Paul Whiteford, a United captain who is also a UAL director, said leaders of the union fear United's proposing to create a separate low-fare airline with a separate workforce and separate labor contract that could be "spun off" from UAL. The directors are scheduled Thursday to review United's preliminary reorganization plan.UAL, which has been a majority employee-owned company since 1994, filed for Chapter 11 bankruptcy protection on Dec. 9."I'm more than willing to give United the tools it needs" to emerge from bankruptcy, Whiteford said in an interview. "But I won't have discussions about a separate airline that could be spun off. We will oppose management's breakup plan by every lawful means available to us."

The stinging remarks caught UAL executives by surprise. UAL hasn't released details of its plan. But the airline said in a statement Wednesday night that a low-fare carrier "integrated" into its network is critical to its future.

People familiar with the planning say UAL envisions a division or subsidiary with a separate brand, workforce and pay scale that would operate flights between leisure destinations, such as Orlando, and United's hub airports, such as Chicago O'Hare. Passengers could transfer to regular United flights.

It wasn't clear Wednesday whether United seeks a separate labor agreement with employees of the new low-fare unit to keep costs down.Whiteford criticized UAL for failing to negotiate a new contract with his union in a "meaningful" way. UAL responded it has held "dozens" of meetings and shared "thousands of pages" of documents with union leaders.

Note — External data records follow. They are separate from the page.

(** * ruby-references: a shallow embedding of the reference pipeline

    The development follows the crate's modules: the parsed-file data
    model ([references/parser/mod.rs]), the AST collector
    ([references/parser/collector.rs]), the self-reference filter
    ([parser/self_reference_filterer.rs]), the content-addressed cache
    ([cache/mod.rs], [cache/cached_file.rs]) with the JSON record it
    stores, the Zeitwerk constant inference ([zeitwerk/mod.rs]) and the
    reference builder ([references/reference.rs]).

    Conventions: Rust [usize] is [N]; [String] and [PathBuf] are [string]
    (byte strings); [Vec] is [list], pushed at the end and popped from the
    end as the Rust code does; a [HashMap] is a [gmap]; a Rust panic is the
    [Panic] outcome of the [outcome] type. *)

From Stdlib Require Import Ascii.
From stdpp Require Import base gmap strings list.
From Stdlib Require Import NArith Lia.

Set Warnings "-register-all".
Open Scope N_scope.

(* ------------------------------------------------------------------ *)
(** ** Strings *)

Module Str.

(** [s1 == s2] on Rust strings. *)
Definition eqb (a b : string) : bool := String.eqb a b.

(** [parts.join(sep)]. *)
Definition join (sep : string) (parts : list string) : string :=
  String.concat sep parts.

Definition colon : ascii := Ascii.ascii_of_nat 58.

(** [s.split("::")]: the separator is matched left to right and never
    overlapping, and the empty string splits into one empty part. *)
Fixpoint split_colons (s : string) : list string :=
  match s with
  | EmptyString => [""%string]
  | String c rest =>
      match rest with
      | String c' rest' =>
          if Ascii.eqb c colon && Ascii.eqb c' colon
          then ""%string :: split_colons rest'
          else match split_colons rest with
               | [] => [String c EmptyString]
               | seg :: segs => String c seg :: segs
               end
      | EmptyString => [String c EmptyString]
      end
  end.

End Str.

His angry tone was the most visible sign yet that labor and management aren't communicating or that UAL might not get the labor-contract concessions it wants without a court fight.Whiteford's statement comes just weeks after 92% of his members voted to take temporary 29% pay cuts to help United trim costs quickly in bankruptcy. The airline went to court to extract 14% pay cuts from members of its largest union, the International Association of Machinists, which refused to take voluntary cuts.

UAL has made clear it's willing to ask the bankruptcy court for permission to break its labor contracts if necessary. UAL executives have said that an initiative to address stiff competition from low-fare airlines must be a significant part of its business plan for survival. The discount unit, they have said, would fly Boeing 737s, like Southwest Airlines, and require lower labor costs than United's main line.
 
UAL

Sometime ago I mentioned the difference in time for UAL to do what US already accomplished in BK.

Those that spread the call for a lengthy court fight will find themselves nowhere. This reflects what has been there all along, there is no relationship between management and labor.

That we need to fight attitude reflects a clear misunderstanding of the situation and alternatives that exists.
 
Remember

I posted this over 2 months ago, based upon a Unisys study UAL pilots were paid an average of 900 hours per year, and worked 427 hrs per yr, lowest productivity in majors, compared to 800 hours yr at SWA and 900 at JB. The UAL pilot force is not productive, UAL pilots need to fly close to 800hr/yr at a 29% pay cut to compete as LLC. They not have that many hours in thier schedules for all the pilots they have on the payroll, so they have to cut their pilots by 30%. If the UAL pilots fight this the way they did in 1999 or 2000 with their industry leading contract, the picture is not rosy. Remember when UAL folds and you tell the next potential employer you were a UAL pilot, they will not care. Ask the EAL, Braniff, Pam Am, Midway, etc guys, what they found out when the doors closed. The UAL pilots would be smart to offer even greater consessions than the company wants, boy am I glad I did not get hired there back in 96, but only in hind sight.